* Data for review *
(** [keeps ok m Q]: a call of [m] on a mirror that is [ok] leaves it so, under the
    same identity, and a value it returns satisfies [Q]. *)
Definition keeps {C W A} (ok : C -> Prop) (identity : C -> MarketID) (m : ST (C * W) A) (Q : A -> Prop) : Prop :=
  forall c w, ok c -> let '(r, (c', _)) := m (c, w) in
    ok c' /\ identity c' = identity c /\ match r with Ok a => Q a | _ => True end.

Class FeedMirrorLaws (C W D E : Type) `{FeedMirror C W D E} := {
  fm_ok : C -> Prop;
  fm_Apply_ok ctx event : keeps fm_ok fm_MarketID (fm_Apply ctx event) (fun x => metadata_ok (snap_metadata (ar_Snapshot x)));
  fm_Reset_ok ctx event : keeps fm_ok fm_MarketID (fm_Reset ctx event) (fun x => metadata_ok (snap_metadata (ar_Snapshot x)));
  fm_SetHealth_ok ctx update : keeps fm_ok fm_MarketID (fm_SetHealth ctx update) (fun _ => True);
  fm_Current_ok c s : fm_ok c -> fm_Current c = (s, true) -> metadata_ok (snap_metadata s) /\ snap_Market s = fm_MarketID c }.

(** ** The mirror of one market *)

Section mirror.
Context {D E W : Type} `{!SnapshotData D, !Reducer D E}.
Context (Stale : SnapshotMetadata -> MarketEvent E -> option string) (clock : W -> Time * W).

#[export] Instance mirror_feed : FeedMirror (Mirror D) W D E := {|
  fm_MarketID := mr_market; fm_Apply := Apply Stale clock; fm_Reset := Reset Stale clock;
  fm_SetHealth := SetHealth; fm_Current := Current; fm_Health := mr_health |}.

Lemma stepped_result ctx reset event (m : Mirror D) r m' :
  mirror_ok (E := E) m -> stepped Stale clock ctx reset event m r m' ->
  match r with Ok x => metadata_ok (snap_metadata (ar_Snapshot x)) | _ => True end.
Proof.
  intros Hok [reason _ Hstale|r0 Hr|t data stateHash e _ _ _|t data stateHash snapshot _ _ _ _ _ Hn]; cbn; try done.
  - unfold stale_reason in Hstale. destruct (mr_hasState m) eqn:Hst; [|done]. by destruct (mo_current m Hok Hst).
  - destruct r0 as [x|e|why]; [by destruct (Hr x)|done..].
  - by apply NewMarketSnapshot_inv in Hn as (-> & ? & _).
Qed.
(** The second quote for ten units comes from the cache; its chain is that of the hops. *)
Lemma route_chain_witness : exists q s' reverse_ snapshot' bundle, Source_Quote None (sell 10) asked = (Ok q, s') /\ tm_Cached (LastTiming s') = true /\
  Units (q_AmountOut q) = 20 /\ same_state snapshot' snapshot /\ snap_data snapshot' = Some (BundleData bundle) /\
  chain QuoteModeExactInput bundle (path fresh reverse_) (q_AmountIn q) (q_AmountOut q).
Proof.
  assert (newSource "route/local" candidate hops true = Ok fresh) as Hn by (vm_compute; reflexivity).
  assert (NoDup (hp_Market <$> hops)) as HN by (apply (bool_decide_unpack _); vm_compute; exact I).
  assert (history QuoteModeExactInput fresh asked) as Hh by (apply hi_input; [reflexivity|apply hi_new]).
  assert (match Source_Quote None (sell 10) asked with (Ok q, s') => tm_Cached (LastTiming s') = true /\ Units (q_AmountOut q) = 20 | _ => False end) as H
    by (vm_compute; split; reflexivity).
  destruct (Source_Quote None (sell 10) asked) as [[q|e|why] s'] eqn:Hq; [|destruct H|destruct H]. destruct H as [Ht Hu].
  destruct (proj1 (route_quotes_chain "route/local" candidate hops true fresh asked Hn HN) Hh None (sell 10) q s' Hq) as (rev_ & snapshot' & bundle & _ & Hs & Hd & _ & Hc & _).
  exists q, s', rev_, snapshot', bundle. exact (conj eq_refl (conj Ht (conj Hu (conj Hs (conj Hd Hc))))).
Defined.

End RouteQuoteWitness.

* Your objective *
In the listing above, find the line with "fm_Current_ok c s" and the line with "by (vm_compute; reflexivity)."; set down exactly those two lines and every line between them, nothing more.

* Task result *
  fm_Current_ok c s : fm_ok c -> fm_Current c = (s, true) -> metadata_ok (snap_metadata s) /\ snap_Market s = fm_MarketID c }.

(** ** The mirror of one market *)

Section mirror.
Context {D E W : Type} `{!SnapshotData D, !Reducer D E}.
Context (Stale : SnapshotMetadata -> MarketEvent E -> option string) (clock : W -> Time * W).

#[export] Instance mirror_feed : FeedMirror (Mirror D) W D E := {|
  fm_MarketID := mr_market; fm_Apply := Apply Stale clock; fm_Reset := Reset Stale clock;
  fm_SetHealth := SetHealth; fm_Current := Current; fm_Health := mr_health |}.

Lemma stepped_result ctx reset event (m : Mirror D) r m' :
  mirror_ok (E := E) m -> stepped Stale clock ctx reset event m r m' ->
  match r with Ok x => metadata_ok (snap_metadata (ar_Snapshot x)) | _ => True end.
Proof.
  intros Hok [reason _ Hstale|r0 Hr|t data stateHash e _ _ _|t data stateHash snapshot _ _ _ _ _ Hn]; cbn; try done.
  - unfold stale_reason in Hstale. destruct (mr_hasState m) eqn:Hst; [|done]. by destruct (mo_current m Hok Hst).
  - destruct r0 as [x|e|why]; [by destruct (Hr x)|done..].
  - by apply NewMarketSnapshot_inv in Hn as (-> & ? & _).
Qed.
(** The second quote for ten units comes from the cache; its chain is that of the hops. *)
Lemma route_chain_witness : exists q s' reverse_ snapshot' bundle, Source_Quote None (sell 10) asked = (Ok q, s') /\ tm_Cached (LastTiming s') = true /\
  Units (q_AmountOut q) = 20 /\ same_state snapshot' snapshot /\ snap_data snapshot' = Some (BundleData bundle) /\
  chain QuoteModeExactInput bundle (path fresh reverse_) (q_AmountIn q) (q_AmountOut q).
Proof.
  assert (newSource "route/local" candidate hops true = Ok fresh) as Hn by (vm_compute; reflexivity).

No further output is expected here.